- Location of Gillett in Arkansas County, Arkansas.
- Coordinates: 34°07′19″N 91°22′33″W﻿ / ﻿34.12194°N 91.37583°W
- Country: United States
- State: Arkansas
- County: Arkansas

Area
- • Total: 1.00 sq mi (2.58 km^{2})
- • Land: 1.00 sq mi (2.58 km^{2})
- • Water: 0 sq mi (0.00 km^{2})
- Elevation: 187 ft (57 m)

Population (2020)
- • Total: 564
- • Estimate (2025): 619
- • Density: 566.0/sq mi (218.54/km^{2})
- Time zone: UTC-6 (Central (CST))
- • Summer (DST): UTC-5 (CDT)
- ZIP code: 72055
- Area code: 870
- FIPS code: 05-26980
- GNIS feature ID: 2403696
- Website: encyclopediaofarkansas.net/..

= Gillett, Arkansas =

Gillett (/dʒɪlˌlɛt/ jill-LET) is a city in Arkansas County, Arkansas, United States. As of the 2020 census, Gillett had a population of 564. Gillett is the home of the annual Gillett Coon Supper. The Arkansas Post National Memorial is located southeast of the town.

The largest alligator ever killed in Arkansas was harpooned near Gillett on September 19, 2010. The 13-ft, 1-in reptile weighed 680 lb.

==Geography==

According to the United States Census Bureau, the city has a total area of 1.0 sqmi, of which almost all 1.0 sqmi is land.

==Education==
The community is served by the DeWitt School District, including Gillett Elementary School, DeWitt Middle School, and DeWitt High School. Gillett High School served the community until its 2009 closure.

On July 1, 2004, the Gillett School District, along with the Humphrey School District, consolidated into the DeWitt district.

Gillett Elementary School serves prekindergarten through grade 5. The current facility was built in the 1950s. In 2010 the school had 81 students, and in 2012 the school had 74 students. In 2012, the DeWitt School District board voted in favor of closing Gillett Elementary, but it had to ask the Arkansas Board of Education for approval. The state board denied the closure request 5-2. Several area donors promised to raise $68,000 per year to keep the school open.

==Parks and recreation==
The Gillett Coon Supper, held every year, was used to finance the Gillett High American football team; it became a scholarship fundraiser when the high school closed.

==Demographics==

As of the census of 2000, 819 people, 356 households, and 242 families were in the city. The population density was 783.5 people/sq mi (301.2/km^{2}). The racial makeup of the city was 87.18% White, 12.58% African American, 1.20% Native American, and 1.02% from other races. About 0.37% of the population were Latino of any race.
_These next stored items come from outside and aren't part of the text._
(* ===== verification/DeliveryDefects.v ===== *)
(** * Runs of the delivery ledger the code does not mean to allow *)

From S2P Require Import Prelude Errors Text Values Steps Definitions Interventions Delivery DeliveryLedger Deliveries Offers.
From S2P Require Import Integrators Seats.

#[local] Existing Instance calendar.

(** A live lease is not exclusive against an activation: when the engine records
    that it reached the host, a delivery another host holds is put back on
    offer.  Here a second host is handed the question long before the first
    host's lease runs out, and the first host's answer is refused. *)
Theorem activation_breaks_a_live_lease :
  let l := deliver desk (CallRecordActivation question_id
             (ActivationAccepted (MkHostActivationReceipt AdapterCommand (10 * second) None))
             (10 * second)) in
  record_live_lease_at (sd_record (entry desk question_id)) (12 * second) = Some question_lease ∧
  (∃ d, (ledger_lease lease_uuid l reviewers_work "run-9" (11 * second) 60000 10).2 = Ok [d] ∧
        leased_id d = question_id ∧ hl_owner (ld_lease d) = "run-9") ∧
  (ledger_acknowledge l question_lease answer (12 * second)).2 = Ok AckLeaseNotOwned.
Proof.
  split; [vm_compute; reflexivity|]. split; [|vm_compute; reflexivity].
  eexists. split; [vm_compute; reflexivity|]. split; reflexivity.
Qed.

(** The host of binding b-1 restarts and binds its seat again under the same
    identifier with a new incarnation, asking that its work follow. *)
Definition restart : BindCeremonyIntegratorInput :=
  MkBindCeremonyIntegratorInput "b-1" c1 "integrator" console "run-2" Replace Follow.

Definition restarted : Bindings * DeliveryLedger * outcome BindOutcome :=
  bind_ceremony_integrator seated desk restart (5 * second) (5 * second).

(** A restarted host loses its seat and its work.  It is bound, one fence higher,
    but every delivery that was open for it is closed as superseded by itself,
    and every acknowledgement it makes is refused, because the use case compares
    the first binding ever made under the identifier. *)
Theorem restarted_host_loses_its_work :
  (∃ b, bindings_current restarted.1.1 c1 = Some b ∧ ib_admits b "run-2" 1 = true) ∧
  is_affected driver (entry desk news_id) = true ∧
  dr_state (sd_record (entry restarted.1.2 news_id)) = DeliverySuperseded (Some news_id) ∧
  affected_by restarted.1.2 driver = [] ∧
  still_this_host restarted.1.1 "b-1" "run-2" 1 = Err (Conflict "integrator_fence").
Proof.
  split; [eexists; split; [vm_compute; reflexivity|reflexivity]|].
  split_and!; vm_compute; reflexivity.
Qed.

Definition agent_one : HostDeliveryTarget := TargetAgentExecution "worker:a" "run".
Definition agent_two : HostDeliveryTarget := TargetAgentExecution "worker" "a:run".
Definition shared_id : string := "c-1:intervention:i-1:agent:worker:a:run".

(** Two deliveries can have one identity: identifiers may contain the colon that
    separates the parts.  The second delivery is taken for the first and never
    made. *)
Theorem two_deliveries_share_an_identity :
  agent_one ≠ agent_two ∧
  CeremonyAgentExecutionId_new "worker:a" = Ok "worker:a" ∧ HostAgentIncarnation_new "a:run" = Ok "a:run" ∧
  record_queued question agent_one desk_terms 0 = Ok (opened_at question agent_one shared_id 0) ∧
  record_queued question agent_two desk_terms 0 = Ok (opened_at question agent_two shared_id 0) ∧
  let l := deliver ∅ (CallEnqueue (opened_at question agent_one shared_id 0)) in
  ledger_enqueue l (opened_at question agent_two shared_id 0)
    = (l, Ok (AlreadyQueued (opened_at question agent_one shared_id 0))).
Proof. split; [discriminate|]. split_and!; vm_compute; reflexivity. Qed.

Definition patient_terms : HostDeliveryPolicy := MkHostDeliveryPolicy PullLease 60000 (Some u64_max) 3 Stay.

Definition patient_calls : list DeliveryCall :=
  [CallEnqueue ((opened_at question reviewer question_id 0) <| dr_policy := patient_terms |>);
   CallLease lease_uuid everything "run-7" 0 60000 10;
   CallAcknowledge question_lease answer second].

(** The sweep can panic: terms with an acknowledgement timeout beyond the
    calendar are accepted, and once such a delivery is acknowledged every sweep
    of the ledger panics. *)
Theorem long_timeout_panics_the_sweep :
  HostDeliveryPolicy_new PullLease 60000 (Some u64_max) 3 Stay = Ok patient_terms ∧
  Forall call_ok patient_calls ∧
  ledger_expire (ledger_run ∅ patient_calls) (70 * second) = (ledger_run ∅ patient_calls, Panic).
Proof.
  split; [vm_compute; reflexivity|]. split.
  - apply Forall_cons. split; [|calls_ok].
    exists question, reviewer, patient_terms, 0. split; [cbn; lia|]. vm_compute. reflexivity.
  - vm_compute. reflexivity.
Qed.

Definition rebound : list BindingCall :=
  [CallBind "b-1" c1 "integrator" console "run-1" 0 Refuse;
   CallBind "b-2" c1 "integrator" console "run-2" second Replace;
   CallRevoke "b-2" (2 * second);
   CallBind "b-3" c1 "integrator" console "run-3" (3 * second) Refuse].

(** The fence of a scope is not monotonic: after a revocation the next binding
    starts again at the first fence. *)
Theorem fence_restarts_after_revocation :
  ib_fence <$> bindings_list (foldl bindings_after ∅ rebound) (Some c1) = [0; 1; 0].
Proof. vm_compute. reflexivity. Qed.
(* ===== verification/StreamDefects.v ===== *)
(** * What deriving event identifiers costs

    The identifier of a fact is derived from what it is about, and a stream takes
    an identifier once.  Three runs of the use cases in which a command the
    aggregate accepts cannot be recorded: a role seated back where it was before,
    a guard deferred a second time, and any work on a ceremony whose own
    identifier leaves no room for the derived one. *)

From S2P Require Import Prelude Errors Text Values Steps Definitions Interventions Instance.
From S2P Require Import Authorization AuditLog Fold Rules Decide DecideTable DecideLineage Engine.
From S2P Require Import EventStore SessionStream UseCases Scenario Concurrency.

#[local] Existing Instance plain_audit.

(** The world after a use case, and its answer. *)
Definition after_call (p : io CeremonyInstance) (w : World) : World := (run p w).2.
Definition answer (p : io CeremonyInstance) (w : World) : outcome CeremonyInstance := (run p w).1.

Definition session_of (w : World) (id : CeremonyId) : CeremonyInstance :=
  match run (load id) w with (Ok s, _) => ls_instance s | _ => demo_start end.

Definition starting (id : CeremonyId) : io CeremonyInstance :=
  start_ceremony demo_ports open_stream demo_task id "planning" "1.0" ∅ "lead" ActorHuman 0.

Definition seating (specialty : string) : io CeremonyInstance :=
  bind_ceremony_participants demo_ports open_stream demo_task "ceremony-1" {[ "lead" := specialty ]}
    "lead" ActorHuman minute.

(** ** Seating a role back *)

Definition reseated_world : World :=
  after_call (seating "critic") (after_call (seating "architect")
    (after_call (starting "ceremony-1") World_default)).

(** A role that was seated as one specialty and then as another cannot be seated
    as the first again: the aggregate accepts the seating and the store refuses
    its fact as one it already holds. *)
Theorem role_cannot_be_seated_back :
  let i := session_of reseated_world "ceremony-1" in
  pb_specialty <$> participant_bindings i !! "lead" = Some "critic" ∧
  is_ok (bind_participant i demo "lead" "architect" minute) = true ∧
  answer (seating "architect") reseated_world = Err (AlreadyExists "ceremony_event").
Proof. vm_compute. split_and!; reflexivity. Qed.

(** ** Deferring a guard again *)

Definition claiming (step key : string) (now : Instant) : io CeremonyInstance :=
  out ← start_ceremony_step demo_ports open_stream demo_task "ceremony-1" "lead" ActorAgent step "worker"
          key 60000 None Explicit MaxParallel_SERVER_MAX now;
  mret (sso_instance out).

Definition finishing (w : World) (step : string) (now : Instant) : io CeremonyInstance :=
  complete_ceremony_step demo_ports open_stream demo_task "ceremony-1" step
    (fence_of (session_of w "ceremony-1") step) demo_success ActorAgent now.

Definition do_step (step key : string) (now : Instant) (w : World) : World :=
  let w := after_call (claiming step key now) w in after_call (finishing w step (now + minute)) w.

Definition review_world : World :=
  after_call (apply_ceremony_transition demo_ports open_stream demo_task "ceremony-1" "lead" ActorHuman
                "submit" (4 * minute))
    (do_step "check" "key-2" (2 * minute) (do_step "plan" "key-1" 0
       (after_call (starting "ceremony-1") World_default))).

Definition deferring (reason : string) (now : Instant) : io CeremonyInstance :=
  defer_ceremony_guard demo_ports open_stream demo_task "ceremony-1" "sign_off"
    (MkCeremonyGuardDeferralContent "not now" reason ["budget"]) "lead" ActorHuman now.

Definition deferred_world : World := after_call (deferring "no budget yet" (5 * minute)) review_world.

(** The aggregate keeps a list of deferrals and accepts a second one of the same
    guard, for a new reason and at a later time; the store refuses it. *)
Theorem guard_cannot_be_deferred_again :
  let i := session_of deferred_world "ceremony-1" in
  length (guard_deferrals i) = 1%nat ∧
  is_ok (defer_guard i demo "sign_off" (MkCeremonyGuardDeferralContent "not now" "new facts" ["budget"])
           "lead" ActorHuman (60 * minute)) = true ∧
  answer (deferring "new facts" (60 * minute)) deferred_world = Err (AlreadyExists "ceremony_event").
Proof. vm_compute. split_and!; reflexivity. Qed.

(** ** A ceremony whose name is too long to work on *)

Definition long_id : CeremonyId := String.string_of_list_ascii (replicate 200 "c"%char).

Definition long_world : World := after_call (starting long_id) World_default.

Definition claiming_long : io CeremonyInstance :=
  out ← start_ceremony_step demo_ports open_stream demo_task long_id "lead" ActorAgent "plan" "worker"
          "key-1" 60000 None Explicit MaxParallel_SERVER_MAX 0;
  mret (sso_instance out).

(** A ceremony identifier of 200 bytes is valid and its session opens, but the
    identifier of a step start on it exceeds the bound of an event identifier:
    the claim the aggregate accepts is refused. *)
Theorem long_ceremony_cannot_be_worked :
  CeremonyId_new long_id = Ok long_id ∧
  is_ok (answer (starting long_id) World_default) = true ∧
  is_ok (execute (session_of long_world long_id) (claim_cmd "plan" "key-1" 0) demo) = true ∧
  answer claiming_long long_world = Err (FieldTooLong "event_id" 271 256).
Proof. vm_compute. split_and!; reflexivity. Qed.
Lemma malformed_metadata_fails_witness :
  (∃ e, (@get_field_name Jinja.env "pUPhiTest" "U" 0 (Some 1) None
           Demo.w_no_field).2 = Raise e)
  ∧ (@get_field_name Jinja.env "pUPhiTest" "U" 0 (Some 1) None
       Demo.w_two_schemes).2 = Ok "{ts1}.U".
Proof.
  split.
  - apply (proj1 (malformed_metadata_fails Jinja.env) "pUPhiTest" "U" 0 (Some 1)
             None Demo.w_no_field Demo.no_field_naming);
      [reflexivity | reflexivity | reflexivity |].
    right; right; left. reflexivity.
  - exact (proj2 (malformed_metadata_fails Jinja.env) "pUPhiTest" "U" 0 (Some 1)
             None Demo.w_two_schemes Demo.two_schemes
             "ts{{time_index}}" ["step{{time_index}}"] "{{name}}" ["{{patch}}"]
             eq_refl eq_refl eq_refl eq_refl eq_refl).
Defined.

(** A template that uses Jinja2's [random] filter renders differently on
    two calls with the same inputs and the same stored templates, when
    the random generator is in another state. *)
Lemma random_filter_differs :
  let first := @get_field_name (JinjaF.env (λ _ _, 0%nat)) "pUPhiTest" "U" 0 (Some 1)
                 None Demo.w_random in
  let second := @get_field_name (JinjaF.env (λ _ _, 1%nat)) "pUPhiTest" "U" 0 (Some 1)
                  None Demo.w_random in
  first.2 = Ok "{ts1}.U_i" ∧ second.2 = Ok "{ts1}.U_n" ∧ first.2 ≠ second.2.
Proof. cbv zeta. split; [reflexivity|]. split; [reflexivity|]. discriminate. Qed.
(** X7: a model name that begins with [/] is the output path: the
    join drops the output directory and the training id. *)
Theorem absolute_model_name_is_the_path (default_output_dir : string)
    (hint : option string) (model_name training_id : string) :
  Str.startswith "/" model_name = true ->
  _get_model_path default_output_dir hint model_name training_id
  = model_name.
Proof.
  intros A.
  assert (E : forall p, posixpath.join_step p model_name = model_name).
  { intros p. unfold posixpath.join_step, posixpath.sep. now rewrite A. }
  unfold _get_model_path, posixpath.join.
  destruct hint as [dir|]; [destruct (Str.contains training_id dir)|];
    cbn [fold_left]; apply E.
Qed.

Lemma absolute_model_name_is_the_path_witness :
  _get_model_path "/out" (Some "/data") "/etc/cron.d/job" "1234"
  = "/etc/cron.d/job".
Proof. apply absolute_model_name_is_the_path. reflexivity. Defined.

(** X8: for a model name that does not begin with [/], the training
    id occurs in the output path, in each of the three branches. *)
Theorem model_path_mentions_training_id (default_output_dir : string)
    (hint : option string) (model_name training_id : string) :
  Str.startswith "/" model_name = false ->
  occurs_in training_id
    (_get_model_path default_output_dir hint model_name training_id).
Proof.
  intros R.
  assert (E : forall p, occurs_in training_id
                (posixpath.join_step (posixpath.join_step p training_id)
                   model_name)).
  { intros p. apply join_step_keeps; [exact R|].
    destruct (join_step_ends p training_id) as [pre ->].
    apply occurs_in_suffix. }
  unfold _get_model_path, posixpath.join.
  destruct hint as [dir|]; cbn [fold_left]; [|apply E].
  destruct (Str.contains training_id dir) eqn:C; cbn [fold_left]; [|apply E].
  apply join_step_keeps; [exact R|]. now apply contains_iff.
Qed.

Lemma model_path_mentions_training_id_witness :
  occurs_in "1234" (_get_model_path "/out" (Some "/data/run-1234") "bar" "1234").
Proof. apply model_path_mentions_training_id. reflexivity. Defined.

(** X9: on plain inputs (a directory that is not empty and has no
    trailing [/], an id that is not empty and neither begins nor ends
    with [/], a relative model name) the output path is
    [dir/model_name] when the id occurs in the hint and
    [dir/training_id/model_name] otherwise, [dir] being the hint or,
    without one, the default. *)
Theorem model_path_plain (default_output_dir : string) (hint : option string)
    (model_name training_id : string) :
  let dir := match hint with Some d => d | None => default_output_dir end in
  dir <> "" -> Str.endswith "/" dir = false ->
  training_id <> "" -> Str.startswith "/" training_id = false ->
  Str.endswith "/" training_id = false ->
  Str.startswith "/" model_name = false ->
  _get_model_path default_output_dir hint model_name training_id
  = if match hint with
       | Some d => Str.contains training_id d
       | None => false
       end
    then (dir ++ "/" ++ model_name)%string
    else (dir ++ "/" ++ training_id ++ "/" ++ model_name)%string.
Proof.
  intros dir Hd He Hi Hs Hie Hm.
  destruct (join_plain dir training_id model_name Hd He Hi Hs Hie Hm)
    as [J1 J2].
  unfold _get_model_path. destruct hint as [d|]; subst dir.
  - now destruct (Str.contains training_id d).
  - exact J2.
Qed.

Lemma model_path_plain_witness :
  _get_model_path "/out" None "bar" "1234" = "/out/1234/bar".
Proof.
  apply (model_path_plain "/out" None "bar" "1234");
    (discriminate || reflexivity).
Defined.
Of the 356 households, 31.5% had children under the age of 18 living with them, 52.8% were married couples living together, 11.0% had a female householder with no husband present, and 32.0% were not families. About 28.4% of all households were made up of individuals, and 15.2% had someone living alone who was 65 or older. The average household size was 2.30, and the average family size was 2.82.

In the city, the age distribution was 24.8% under 18, 7.0% from 18 to 24, 26.0% from 25 to 44, 24.2% from 45 to 64, and 18.1% who were 65 or older. The median age was 41 years. For every 100 females, there were 91.8 males. For every 100 females age 18 and over, there were 87.8 males.

The median income for a household in the city was $31,538, and for a family was $36,719. Males had a median income of $27,308 versus $19,219 for females. The per capita income for the city was $17,247. About 12.1% of families and 12.5% of the population were below the poverty line, including 20.3% of those under age 18 and 9.7% of those age 65 or over.

Historical population
| Census | Pop. | Note | %± |
| 1910 | 256 |  | — |
| 1920 | 1,155 |  | 351.2% |
| 1930 | 870 |  | −24.7% |
| 1940 | 781 |  | −10.2% |
| 1950 | 774 |  | −0.9% |
| 1960 | 874 |  | 12.9% |
| 1970 | 860 |  | −1.6% |
| 1980 | 927 |  | 7.8% |
| 1990 | 883 |  | −4.7% |
| 2000 | 819 |  | −7.2% |
| 2010 | 691 |  | −15.6% |
| 2020 | 564 |  | −18.4% |
| 2025 (est.) | 619 | Increase | 9.8% |
U.S. Decennial Census

==Coon Supper==

Since the 1940s, the town has held an annual "Coon Supper", a fundraiser in which attendees are served raccoon meat. The Wall Street Journal described it as a "rite of passage" for Arkansas politicians. Bill Clinton was involved in a plane crash on the way to the supper in 1987.